If it’s true that star athletes want nothing but the spotlight, the Browns’ backfield shouldn’t work — and yet, Chubb and Hunt are clicking. Part of this has to do with their friendship, which has blossomed since Hunt joined the locker room in 2019. Instead of battling for attention and carries, the two are supporting each other (read more on that here), and their pairing is quite productive.

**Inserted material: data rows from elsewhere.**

Lemma settle_cases (runner : job -> M unit) (n : nat) (w : world) :
  settle runner n w = w
  ∨ ∃ j fulfilled,
      background w !! n = Some j
      ∧ settle runner n w
        = log (EvSettled (job_taskId j) fulfilled)
              (snd (runner j (set_background (remove_nth n) w))).
Proof.
  unfold settle. destruct (background w !! n) as [j|]; [|by left].
  right. exists j.
  destruct (runner j (set_background (remove_nth n) w)) as [[u|e] w']; simpl; eauto.
Qed.

Lemma store_well_formed_log (e : event) (w : world) :
  store_well_formed w → store_well_formed (log e w).
Proof. intros H. exact H. Qed.

Lemma store_well_formed_insert (id value : string) (w w' : world) :
  store_well_formed w → task_state_text value →
  kv_data w' = <[id := KvEntry value (clock w + 300)]> (kv_data w) → clock w' = clock w →
  store_well_formed w'.
Proof.
  intros Hw Hv Hkv Hc id' e He. rewrite Hkv in He. rewrite Hc.
  destruct (decide (id = id')) as [<- | Hne].
  - rewrite lookup_insert_eq in He. injection He as <-. simpl. split; [done|lia].
  - rewrite lookup_insert_ne in He by done. by apply (Hw id').
Qed.
(** The pattern [c+] matches at least one character wherever a [c] stands. *)
Lemma plus_lit_matches (x : char) (s : pystr) :
  exists n c, match_at (plus (lit x)) (x :: s) = Some (S n, c).
Proof.
  unfold match_at, plus, lit.
  remember (Star true (Chr (char_eqb x))) as R eqn:ER.
  cbn [rmatch]; unfold char_eqb at 1; rewrite N.eqb_refl.
  destruct (rmatch R s [] (fun s' c => Some (s', c))) as [[s' c']|] eqn:E.
  - apply rmatch_sound in E as (pre & s2 & c2 & -> & _ & E).
    inversion E; subst s' c'.
    exists (length pre), c2; f_equal; f_equal.
    change (length (x :: pre ++ s2)) with (S (length (pre ++ s2))).
    rewrite length_app; lia.
  - exfalso; subst R; revert E; apply star_greedy_total; discriminate.
Qed.

(** ** Substitution *)

(** [re.sub] writes only characters of the replacement and of the text. *)
Lemma sub_go_single_line (r : regex) (repl : pystr) :
  single_line repl = true ->
  forall s skip, single_line s = true -> single_line (sub_go r repl skip s) = true.
Proof.
  intros Hr; induction s as [|c s IH]; intros skip H; simpl; [reflexivity|].
  simpl in H; apply andb_true_iff in H as [Hc Hs].
  destruct skip as [|k]; [|auto].
  destruct (match_at r (c :: s)) as [[[|n] g]|]; simpl;
    rewrite ?single_line_app, ?Hr, ?Hc, ?IH; auto.
Qed.

Lemma re_sub_single_line (r : regex) (repl s : pystr) :
  single_line repl = true -> single_line s = true ->
  single_line (re_sub r repl s) = true.
Proof. intros; apply sub_go_single_line; assumption. Qed.

(** Replacing [\n+] leaves no newline. *)
Lemma sub_newlines_single_line (repl : pystr) :
  single_line repl = true ->
  forall s skip, single_line (sub_go (plus (lit NL)) repl skip s) = true.
Proof.
  intros Hr; induction s as [|c s IH]; intros skip; simpl sub_go; [reflexivity|].
  destruct skip as [|k]; [|apply IH].
  destruct (char_eqb c NL) eqn:Hc.
  - apply char_eqb_eq in Hc; subst c.
    destruct (plus_lit_matches NL s) as (n & g & ->).
    rewrite single_line_app, Hr, IH; reflexivity.
  - destruct (match_at (plus (lit NL)) (c :: s)) as [[[|n] g]|]; simpl;
      rewrite ?single_line_app, ?Hr, ?Hc, ?IH; reflexivity.
Qed.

Hunt and Chubb rank first and third in the NFL in rushing yards over expectation (RYOE) among those with 10-plus carries, per Next Gen Stats, with Hunt’s +72 RYOE edging out San Francisco’s Raheem Mostert (+71), and Chubb (+64) sitting just behind them. The combined efforts of Chubb and Hunt have the Browns atop the league in RYOE per attempt at +2.37 (compare this to Derrick Henry’s league-leading mark of +1.05 last year).
To the surprise of no one, Chubb and Hunt are succeeding by ripping off big runs. Chubb owns eight runs of 10-plus yards, the most in the NFL, and Hunt is tied for second among running backs with six. They’re also thriving outside the tackles (where Hunt is averaging 7.5 yards per carry, third-best among those with 10-plus carries; Chubb ranks ninth at 5.3 yards per carry). And they’re running behind a blocking unit that ranks 25th in expected yards per carry (3.83).

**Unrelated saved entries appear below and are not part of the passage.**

(** Two runs that differ only in what was on the surface before, [base1]
    and [base2]: same size of the surface, same cursor and flag, same
    operations added. *)
Definition sim (base1 base2 : list DrawOp) (st1 st2 : State) : Prop :=
  Surface.get_width (surface st1) = Surface.get_width (surface st2)
  /\ Surface.get_height (surface st1) = Surface.get_height (surface st2)
  /\ col_y st1 = col_y st2
  /\ current_col_x st1 = current_col_x st2
  /\ current_line_x st1 = current_line_x st2
  /\ screen_full st1 = screen_full st2
  /\ exists added, Surface.ops (surface st1) = base1 ++ added
                   /\ Surface.ops (surface st2) = base2 ++ added.

End Layout.

(* ===================================================================== *)
(** ** The emotion classifier *)
(* ===================================================================== *)

Module Emotion.

Definition EMOTION_COLORS : gmap string Color :=
  list_to_map
    [ ("fear", (100, 149, 237));
      ("anger", (220, 20, 60));
      ("sadness", (119, 136, 153));
      ("disgust", (107, 142, 35));
      ("joy", (255, 165, 0));
      ("surprise", (255, 215, 0));
      ("trust", (255, 182, 193));
      ("anticipation", (144, 238, 144));
      ("positive", (60, 179, 113));
      ("negative", (169, 169, 169)) ]%string.

Definition DEFAULT_TEXT_COLOR : Color := (0, 0, 0).

(** The colour of one word, given the [affect_dict] of the analysis:
    [affect_dict.get(word.lower(), [])], then the first tag of the list
    looked up in [EMOTION_COLORS]. *)
Definition word_color (affect_dict : gmap string (list string)) (word : string)
  : Color :=
  let affect_list := default [] (affect_dict !! PyStr.lower word) in
  match affect_list with
  | [] => DEFAULT_TEXT_COLOR
  | primary_emotion :: _ =>
      match EMOTION_COLORS !! primary_emotion with
      | Some color => color
      | None => DEFAULT_TEXT_COLOR
      end
  end.

(** The chunk built from one fragment: [new_text.split()], each word with
    its colour. *)
Definition new_chunk (affect_dict : gmap string (list string)) (new_text : string)
  : Layout.TextChunk :=
  map (fun word => (word, word_color affect_dict word)) (PyStr.split new_text).

End Emotion.

(* ===================================================================== *)
(** ** The lexicon collaborator: nrclex *)
(* ===================================================================== *)

Module NRCLex.

(** [NRCLex(text).affect_dict] as the nrclex package builds it (the package
    is a collaborator of the program, not a part of it): starting from an
    empty dict, [affect_dict.update({word: lexicon[word]})] for every word
    of the text, as it is written there, that is a key of the lexicon.
    [words] are the words of the text as TextBlob gives them. *)
Definition affect_dict (lexicon : gmap string (list string)) (words : list string)
  : gmap string (list string) :=
  foldl (fun d word =>
           match lexicon !! word with
           | Some tags => <[word := tags]> d
           | None => d
           end) ∅ words.

End NRCLex.

(* ===================================================================== *)
(** ** The main loop and the lifecycle state machine *)
(* ===================================================================== *)

Module App.

Definition TARGET_CHARS_FOR_RELEASE : Z := 500.
Definition WINDOW_WIDTH : Z := 1200.
Definition WINDOW_HEIGHT : Z := 800.
Definition BACKGROUND_COLOR : Color := (255, 255, 255).
Definition TEXT_COLOR : Color := (0, 0, 0).

Inductive AppState : Type := ONBOARDING | LOADING | RUNNING | FINISHED.

Definition AppState_eqb (a b : AppState) : bool :=
  match a, b with
  | ONBOARDING, ONBOARDING | LOADING, LOADING
  | RUNNING, RUNNING | FINISHED, FINISHED => true
  | _, _ => false
  end.

(** The events of [pygame.event.get()] that the loop tells apart. *)
Inductive Event : Type :=
| QUIT
| KEYDOWN
| MOUSEBUTTONDOWN (pos : Z * Z)
| OtherEvent.

(** The local [stream]: not created yet, started, or stopped. *)
Inductive Stream : Type := NoStream | Started | Halted.

Definition stop_button_rect : Rect.t :=
  Rect.mk (WINDOW_WIDTH - 270) (WINDOW_HEIGHT - 60) 250 40.
Definition save_button_rect : Rect.t :=
  Rect.mk (WINDOW_WIDTH - 270) (WINDOW_HEIGHT - 60) 250 40.
Definition resume_button_rect : Rect.t :=
  Rect.mk (WINDOW_WIDTH - 460) (WINDOW_HEIGHT - 60) 170 40.

(** The locals of [main]. [screenshots] are the surfaces written by
    [pygame.image.save]. *)
Record Main : Type := mkMain {
  app_state : AppState;
  word_color_chunks : list Layout.TextChunk;
  total_chars : Z;
  running : bool;
  stream_active : bool;
  stream : Stream;
  screen : Surface.t;
  screenshots : list Surface.t
}.

(** [main] before its loop. *)
Definition initial : Main :=
  mkMain ONBOARDING [] 0 true false NoStream
         (Surface.mk WINDOW_WIDTH WINDOW_HEIGHT []) [].

Definition set_app_state (a : AppState) (m : Main) : Main :=
  mkMain a (word_color_chunks m) (total_chars m) (running m)
         (stream_active m) (stream m) (screen m) (screenshots m).

Definition set_running (b : bool) (m : Main) : Main :=
  mkMain (app_state m) (word_color_chunks m) (total_chars m) b
         (stream_active m) (stream m) (screen m) (screenshots m).

Definition set_screen (s : Surface.t) (m : Main) : Main :=
  mkMain (app_state m) (word_color_chunks m) (total_chars m) (running m)
         (stream_active m) (stream m) s (screenshots m).

Definition on_screen (op : DrawOp) (m : Main) : Main :=
  set_screen (Surface.draw op (screen m)) m.

(** [if stream_active: stream.stop()] and [if stream_active: stream.start()] *)
Definition set_stream_if_active (st : Stream) (m : Main) : Main :=
  mkMain (app_state m) (word_color_chunks m) (total_chars m) (running m)
         (stream_active m) (if stream_active m then st else stream m)
         (screen m) (screenshots m).

(** The body of [for event in pygame.event.get()]. *)
Definition handle_event (m : Main) (event : Event) : Main :=
  let m1 := match event with QUIT => set_running false m | _ => m end in
  let m2 :=
    match app_state m1, event with
    | ONBOARDING, KEYDOWN => set_app_state LOADING m1
    | _, _ => m1
    end in
  match event with
  | MOUSEBUTTONDOWN pos =>
      if AppState_eqb (app_state m2) RUNNING && Rect.collidepoint stop_button_rect pos
      then set_stream_if_active Halted (set_app_state FINISHED m2)
      else if AppState_eqb (app_state m2) FINISHED then
        if Rect.collidepoint save_button_rect pos then
          mkMain (app_state m2) (word_color_chunks m2) (total_chars m2)
                 (running m2) (stream_active m2) (stream m2) (screen m2)
                 (screenshots m2 ++ [screen m2])
        else if Rect.collidepoint resume_button_rect pos then
          set_stream_if_active Started (set_app_state RUNNING m2)
        else m2
      else m2
  | _ => m2
  end.

Definition handle_events (events : list Event) (m : Main) : Main :=
  fold_left handle_event events m.

(** [min(1.0, total_chars / TARGET_CHARS_FOR_RELEASE)] *)
Definition lightness_level (total : Z) : Q :=
  Qmin 1 (inject_Z total / inject_Z TARGET_CHARS_FOR_RELEASE).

Cleveland has spread the carries almost evenly between the two in their first couple of outings, though we didn’t see a full game’s worth of how they might do so until Week 2. In that 35-30 win over the Bengals, Chubb occupied a lead-back role with 22 carries, while a fresh Hunt served as the closer, gaining 76 of his 86 yards in the final quarter, capped by a 10-yard run to set up his 1-yard score.
Again, this seems like it shouldn’t work. But the Browns are proving conventional wisdom incorrect, at least through two weeks. The key to keeping this pair hot is operating with a lead and on schedule — and that, in turn, is easier to do with two stellar backs in the backfield.